Ada pula sebuah riwayat dari Ibnu Abi Hatim bahwasanya Ibnu Abbas menjelaskan ayat 208 surat Al Baqarah itu turun berkenaan dengan permintaan sekelompok ahli kitab (yang telah beriman) kepada Rasulullah SAW untuk memberi izin kepada mereka untuk tetap boleh memuliakan hari Sabtu (sebagaimana tradisi ahlul kitab) dan di malam hari tetap boleh beribadah sebagaimana cara Taurat. Maka Allah SWT memerintahkan agar setiap orang yang beriman agar masuk Islam secara kaffah.

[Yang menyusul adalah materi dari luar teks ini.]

Lemma holds_app width f g fs vs v :
  fields_ok width (f :: fs) -> Forall2 fits fs vs -> g ∈ fs -> fits f v ->
  field_value g (pack (f :: fs) (v :: vs)) = field_value g (pack fs vs).
Proof.
  intros (Hlo & _ & _ & Hap & Hok) Hv Hg Hfit. apply Z.bits_inj'. intros i Hi.
  assert (0 <= lo g <= hi g) as Hglo.
  { clear -Hok Hg. induction fs as [|f fs IH]; [by apply elem_of_nil in Hg|].
    destruct Hok as (? & _ & _ & _ & Hok). apply elem_of_cons in Hg as [->|Hg]; auto. }
  rewrite !field_value_bits by done. case_bool_decide as Hb; [|by rewrite !andb_false_r].
  f_equal. cbn [pack]. rewrite Z.lor_spec.
  rewrite Forall_forall in Hap. specialize (Hap g Hg). unfold apart, bits in *.
  destruct Hap as [Hap|Hap]; [|by rewrite Z.shiftl_spec_low by lia].
  rewrite Z.shiftl_spec by lia. rewrite (testbit_high _ (hi f - lo f + 1)); [done|exact Hfit|lia].
Qed.

(** Packed values are read back, if the fields are apart. *)
Lemma pack_holds width fs vs :
  fields_ok width fs -> Forall2 fits fs vs -> (fun f => field_value f (pack fs vs)) <$> fs = vs.
Proof.
  intros Hok Hv. induction Hv as [|f v fs vs Hfit Hv IH]; [done|]. cbn [fmap list_fmap]. f_equal.
  - pose proof Hok as (Hlo & _ & _ & Hap & Hok'). apply field_inside; [done..|].
    intros i Hi. cbn [pack]. rewrite Z.lor_spec, Z.shiftl_spec by lia.
    rewrite (pack_outside width) by (done || lia || (eapply Forall_impl; [exact Hap|]; unfold apart; intros; cbn; lia)).
    by rewrite orb_false_r.
  - etransitivity; [|apply IH, Hok]. apply list_fmap_ext. intros k g Hg.
    eapply (holds_app width); [exact Hok|done| |done]. by eapply list_elem_of_lookup_2.
Qed.
(* ===== verification/EspiStub.v ===== *)
(** The channels of the eSPI device crate ([espi-device/src/lib.rs]) as classes
    of operations, and the stub device that logs and answers zero
    ([espi-device-stub/src/lib.rs]). *)
From Stdlib Require Import ZArith Lia.
From S2P Require Import Prelude Espi EspiRegisters.
#[local] Open Scope Z_scope.

(** [trait ConfigRegister]; the conversions of the declared registers come out
    of the [bit_register] macro. *)
Class ConfigRegister (T : Type) := {
  OFFSET : Z;
  try_from_u32 : Z -> outcome string T;
  try_into_u32 : T -> outcome string Z;
}.

Abbreviation espi_result := (outcome EspiError.t).

(** ** The channels; a device is not changed by its operations ([&self]) *)

Class IndependentChannel (D S : Type) := {
  get_configuration_register {T} `{ConfigRegister T} : D -> espi_result T;
  set_configuration_register {T} `{ConfigRegister T} : D -> T -> espi_result unit;
  get_status : D -> espi_result S;
  reset : D -> espi_result unit;
}.

(** Operands are named by their type's length; buffers are byte lists. *)
Class PeripheralChannel (D : Type) := {
  mem32_write_short : ShortOpLength.t -> D -> Z -> Z -> espi_result unit;
  mem32_read_short : ShortOpLength.t -> D -> Z -> espi_result Z;
  io_read_short : ShortOpLength.t -> D -> Z -> espi_result Z;
  io_write_short : ShortOpLength.t -> D -> Z -> Z -> espi_result unit;
  put_posted_mem32_write : D -> Tag.t -> Z -> list Z -> espi_result unit;
  put_np_mem32_read : D -> Tag.t -> Z -> list Z -> espi_result (list Z);
  put_posted_mem64_write : D -> Tag.t -> Z -> list Z -> espi_result unit;
  put_np_mem64_read : D -> Tag.t -> Z -> list Z -> espi_result (list Z);
  put_posted_message : D -> Tag.t -> Z -> list Z -> espi_result unit;
  put_posted_message_with_data : D -> Tag.t -> Z -> list Z -> list Z -> espi_result unit;
}.

Record PutVwireData : Type := mkVwire { index : Z; data : Z }.

Class VirtualWireChannel (D : Type) := {
  put_vwire : D -> list PutVwireData -> espi_result unit;
  get_vwire : D -> list Z -> espi_result (list Z);
}.

Class OobChannel (D : Type) := {
  put_oob : D -> list Z -> Tag.t -> espi_result unit;
  get_oob : D -> list Z -> espi_result (list Z);
}.

(** ** The stub *)

Inductive EspiDeviceStub : Type := EspiDeviceStub_new.

Record StubConfigRegister : Type := mkStubRegister { stub_word : Z }.

#[export] Instance stub_config_register : ConfigRegister StubConfigRegister := {|
  OFFSET := 0x00;
  try_from_u32 value := Ok (mkStubRegister value);
  try_into_u32 r := Ok (stub_word r);
|}.

(** [r.unwrap()] *)
Definition unwrap {E E' A} (r : outcome E A) : outcome E' A :=
  match r with Ok a => Ok a | Err _ | Panic => Panic | NoFuel => NoFuel end.

(** The status register's conversion is the macro's, too. *)
#[export] Instance stub_independent {S} (status_try_from : Z -> outcome string S) :
  IndependentChannel EspiDeviceStub S := {|
  get_configuration_register T _ _ := unwrap (try_from_u32 0);
  set_configuration_register T _ _ _ := Ok tt;
  get_status _ := unwrap (status_try_from 0);
  reset _ := Ok tt;
|}.

#[export] Instance stub_peripheral : PeripheralChannel EspiDeviceStub := {|
  mem32_write_short _ _ _ _ := Ok tt;
  mem32_read_short ty _ _ := unwrap (short_op_try_from_u32 ty 0);
  io_read_short ty _ _ := unwrap (short_op_try_from_u32 ty 0);
  io_write_short _ _ _ _ := Ok tt;
  put_posted_mem32_write _ _ _ _ := Ok tt;
  put_np_mem32_read _ _ _ buffer := Ok buffer;
  put_posted_mem64_write _ _ _ _ := Ok tt;
  put_np_mem64_read _ _ _ buffer := Ok buffer;
  put_posted_message _ _ _ _ := Ok tt;
  put_posted_message_with_data _ _ _ _ _ := Ok tt;
|}.

#[export] Instance stub_oob : OobChannel EspiDeviceStub := {|
  put_oob _ _ _ := Ok tt;
  get_oob _ buffer := Ok buffer;
|}.

(** ** Lemmas *)

(** A type declared as the register [r]: a word converts to it only if every
    field has a value of its type there, since no other value exists. *)
Class Declared (T : Type) (r : Register) `{ConfigRegister T} : Prop := {
  declared_typed v t : try_from_u32 v = Ok t -> Forall2 admits (fields r) (holds v r);
  declared_total v : settles (fun _ => True) (try_from_u32 (T := T) v);
}.

(** Short reads answer zero. *)
Lemma stub_reads_zero ty d address :
  mem32_read_short ty d address = Ok 0 /\ io_read_short ty d address = Ok 0.
Proof. by destruct ty. Qed.

#[local] Instance admits_dec f x : Decision (admits f x).
Proof. unfold admits. destruct (kind f); apply _. Defined.

(** The word zero names no payload size. *)
Lemma zero_not_admitted r :
  r ∈ [PeripheralChannelCapabilities; OobChannelCapabilities; FlashChannelCapabilities] ->
  ~ Forall2 admits (fields r) (holds 0 r).
Proof.
  assert (Forall (fun r => ~ Forall2 admits (fields r) (holds 0 r))
    [PeripheralChannelCapabilities; OobChannelCapabilities; FlashChannelCapabilities]) as Hall
    by (apply (bool_decide_unpack _); vm_compute; exact I).
  rewrite Forall_forall in Hall. apply Hall.
Qed.

(** So the stub cannot give the capabilities of a channel with one. *)
Lemma stub_capabilities_panic {S T} (status_try_from : Z -> outcome string S) r `{Declared T r} d :
  r ∈ [PeripheralChannelCapabilities; OobChannelCapabilities; FlashChannelCapabilities] ->
  get_configuration_register (T := T) (IndependentChannel := stub_independent status_try_from) d = Panic.
Proof.
  intros Hr. cbn [get_configuration_register stub_independent]. unfold unwrap.
  pose proof (declared_total (r := r) 0) as Hs. destruct (try_from_u32 0) as [t|e| |] eqn:Ht; try done.
  exfalso. apply (zero_not_admitted r Hr), (declared_typed (r := r) 0 t), Ht.
Qed.
(** A hypervisor that answers zeros: the version is taken, the first wait is not. *)
Lemma sp_main_never_returns_witness :
  let world := qemu_world (mkUartBench [] false []) (([], []) : Recorded Script) in
  let io := pl011_io (M := RawMmio UartBench) 2 in
  let r := ihv1_sp_main (E := unit) 5 (([], []) : Recorded Script) in
  (exists calls, (qemu_sp_main (E := unit) 5 world).2.2 = (calls, after calls ([] : Script)) /\
     stopped (qemu_sp_main (E := unit) 5 world).1 ([] : Script) calls) /\
  r.1 = Panic /\ fst <$> r.2.1 = [VERSION; 0x8400006B] /\
  stopped r.1 ([] : Script) r.2.1.
Proof.
  intros world io r.
  destruct (sp_main_never_returns (D := UartBench) (S := Script) (E := unit) 2 5
    (mkUartBench [] false []) []) as [Hq (calls & Hcalls & Hs)]; [cbn; lia|].
  split; [exact Hq|]. split; [vm_compute; reflexivity|]. split; [vm_compute; reflexivity|].
  assert (r.2.1 = calls) as -> by exact (f_equal fst Hcalls). exact Hs.
Defined.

Menyeluruh. Totalitas. Tidak setengah-setengah. Tidak tanggung-tanggung. Mereka masih terbelah-belah keyakinannya antara beriman dan kembali kepada keyakinan semula. Hatinya tidak tenteram. Maka Allah SWT memerintahkan agar mereka masuk Islam secara total agar damai tentram jiwa mereka.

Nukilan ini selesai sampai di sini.